The rapid degradation of enkephalins has motivated the development of enkephalinase inhibitors — compounds that prevent enkephalin breakdown, thereby enhancing endogenous opioid tone:

• Dual NEP/APN inhibitors (DENKIs): Compounds such as RB-101 and kelatorphan inhibit both degradative enzymes simultaneously, producing analgesic and anxiolytic effects mediated by elevated endogenous enkephalin levels
• Thiorphan: A selective NEP inhibitor used experimentally
• Racecadotril (acetorphan): A NEP inhibitor approved in some countries for secretory diarrhea; its mechanism involves reducing intestinal enkephalin degradation

This approach offers potential advantages over exogenous opioid administration, including reduced tolerance development and abuse liability, because it amplifies the endogenous opioid signal rather than providing continuous exogenous receptor stimulation.

Dosing Protocols

As endogenous opioid peptides, enkephalins (met-enkephalin and leu-enkephalin) are not typically administered exogenously in clinical practice.

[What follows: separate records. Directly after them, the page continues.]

(** * Umoria: the per-turn engine of [dungeon.c] and the key reader of [io.c]

    A shallow embedding of the status-effect updates, the fixed-point
    regeneration, the repeat-count parser, the count allow-list and the
    keypress reader, followed by the properties proved about them.

    Conventions.  C integers are [Z]; where an operation can leave the range
    of its C type the wrap-around is written out ([int16], [int32],
    [uint16]).  The header with the types is not among the sources: the
    counters of [py.misc] are taken as 16-bit, which the casts and the
    [MAX_SHORT] clamp of [regenhp] show, and the fractions as unsigned
    16-bit.  A timer is only decremented behind a [> 0] test, so [t - 1] is
    exact there.  Characters are their codes.

    Calls into the display, the monster list and the other services whose
    bodies are not part of these two files are recorded, in order, in the
    [trace] of the state.  What they do to the state is not tracked: the
    properties below are about fields those services do not write (the
    timers and their status bits, the regeneration accumulators), or about
    paths that overwrite what they write. *)

From Stdlib Require Import ZArith List String Ascii Bool Lia ZifyBool.
Import ListNotations.
Local Open Scope string_scope.
Local Open Scope Z_scope.

(** ** Machine integers and characters *)

Definition wrap_signed (bits z : Z) : Z :=
  (z + 2 ^ (bits - 1)) mod 2 ^ bits - 2 ^ (bits - 1).

Definition int16 (z : Z) : Z := wrap_signed 16 z.
Definition int32 (z : Z) : Z := wrap_signed 32 z.
Definition uint16 (z : Z) : Z := z mod 2 ^ 16.

(** [(char) i] on a platform whose [char] is signed. *)
Definition to_char (z : Z) : Z := wrap_signed 8 z.

(** The code of a character literal. *)
Definition ch (a : ascii) : Z := Z.of_N (N_of_ascii a).

(** Modelled from the spec: the macro [CTRL_KEY] lives in a header that is
    not part of the sources; the control code of an upper-case letter is its
    code minus 0x40. *)
Definition CTRL_KEY (a : ascii) : Z := ch a - 64.

(** Modelled from the spec: [ESCAPE] and [DELETE] come from the same missing
    header; they are the reserved escape key and the backspace-equivalent
    key, ASCII ESC and DEL. *)
Definition ESCAPE : Z := 27.
Definition DELETE : Z := 127.

(** Modelled from the spec: [MSG_LINE], the transient message line; [io.c]
    prints messages "to top line of screen". *)
Definition MSG_LINE : Z := 0.

(** [EOF] of the C library. *)
Definition EOF : Z := -1.

(** Modelled from the spec: [MAX_SHORT] is the largest value of the 16-bit
    domain of the hit-point and mana counters. *)
Definition MAX_SHORT : Z := 32767.

(** The constants of [constant.h] that the code names and whose values the
    sources do not show: the status bits and the regeneration biases. *)
Record constants : Type := Build_constants {
  PY_BLIND : Z;
  PY_CONFUSED : Z;
  PY_FEAR : Z;
  PY_POISONED : Z;
  PY_FAST : Z;
  PY_SLOW : Z;
  PY_SEARCH : Z;
  PY_INVULN : Z;
  PY_HERO : Z;
  PY_SHERO : Z;
  PY_BLESSED : Z;
  PY_DET_INV : Z;
  PY_TIM_INFRA : Z;
  PY_REPEAT : Z;
  PLAYER_REGEN_HPBASE : Z;
  PLAYER_REGEN_MNBASE : Z
}.

(** ** Service calls *)

(** The calls the modelled functions make into other files, named as the
    code names them. *)
Inductive call : Type :=
| prt_map | prt_blind | prt_confused | prt_afraid | prt_poisoned
| prt_pac | prt_mhp | prt_chp | prt_cmana | prt_state
| disturb (s l : Z)
| updateMonsters (attack : bool)
| printMessage (m : string)
| change_speed (n : Z)
| take_hit (damage : Z) (hit_from : string)
| rest_off
| calc_bonuses
| refresh
| wrefresh_curscr
| moriaterm
| save_char
| exit_game
| terminalBellSound
| putStringClearToEOL (m : string) (row col : Z)
| eraseLine (row col : Z)
| moveCursorRelative
| putQIO.

(** ** State *)

(** [py.flags]: the status word and the timers read by the engine. *)
Record player_flags : Type := Build_flags {
  status : Z;  (* uint32 bit mask *)
  hero : Z;
  shero : Z;
  blind : Z;
  confused : Z;
  afraid : Z;
  poisoned : Z;
  fast : Z;
  slow : Z;
  rest : Z;  (* signed: negative means rest until full *)
  paralysis : Z;
  invuln : Z;
  blessed : Z;
  detect_inv : Z;
  tim_infra : Z;
  see_inv : bool;
  see_infra : Z;
  regenerate : bool
}.

Definition set_status (v : Z) (r : player_flags) : player_flags :=
  Build_flags v (hero r) (shero r) (blind r) (confused r) (afraid r)
    (poisoned r) (fast r) (slow r) (rest r) (paralysis r) (invuln r)
    (blessed r) (detect_inv r) (tim_infra r) (see_inv r) (see_infra r)
    (regenerate r).

Definition set_hero (v : Z) (r : player_flags) : player_flags :=
  Build_flags (status r) v (shero r) (blind r) (confused r) (afraid r)
    (poisoned r) (fast r) (slow r) (rest r) (paralysis r) (invuln r)
    (blessed r) (detect_inv r) (tim_infra r) (see_inv r) (see_infra r)
    (regenerate r).

Definition set_shero (v : Z) (r : player_flags) : player_flags :=
  Build_flags (status r) (hero r) v (blind r) (confused r) (afraid r)
    (poisoned r) (fast r) (slow r) (rest r) (paralysis r) (invuln r)
    (blessed r) (detect_inv r) (tim_infra r) (see_inv r) (see_infra r)
    (regenerate r).

Definition set_blind (v : Z) (r : player_flags) : player_flags :=
  Build_flags (status r) (hero r) (shero r) v (confused r) (afraid r)
    (poisoned r) (fast r) (slow r) (rest r) (paralysis r) (invuln r)
    (blessed r) (detect_inv r) (tim_infra r) (see_inv r) (see_infra r)
    (regenerate r).

Definition set_confused (v : Z) (r : player_flags) : player_flags :=
  Build_flags (status r) (hero r) (shero r) (blind r) v (afraid r)
    (poisoned r) (fast r) (slow r) (rest r) (paralysis r) (invuln r)
    (blessed r) (detect_inv r) (tim_infra r) (see_inv r) (see_infra r)
    (regenerate r).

They are primarily studied as components of the endogenous pain modulation system and through receptor-targeted interventions (delta-opioid receptor agonists). Their extremely rapid degradation by enkephalinases (aminopeptidase N and neutral endopeptidase) in vivo limits direct therapeutic utility. Research approaches focus on enkephalinase inhibitors to enhance endogenous enkephalin levels rather than exogenous enkephalin administration.

Clinical Significance

Enkephalins are not administered as therapeutic agents due to their rapid degradation. However, their biology informs several therapeutic strategies:

• Enkephalinase inhibitors: As described above, for pain management with potentially reduced abuse liability
• DOR-selective agonists: Investigated for analgesia, depression, and anxiety without the respiratory depression and constipation associated with mu-opioid agonists
• Biomarkers: Proenkephalin A (PENK), a stable processing fragment, is investigated as a biomarker for kidney function and critical illness severity
• Cancer immunology: Met-enkephalin (opioid growth factor) has been investigated for anti-proliferative effects in certain cancers via the opioid growth factor receptor (OGFr)

The enkephalin system remains a foundational element in understanding endogenous pain control, reward, and affect regulation, and continues to inform the development of next-generation analgesics and psychiatric therapeutics.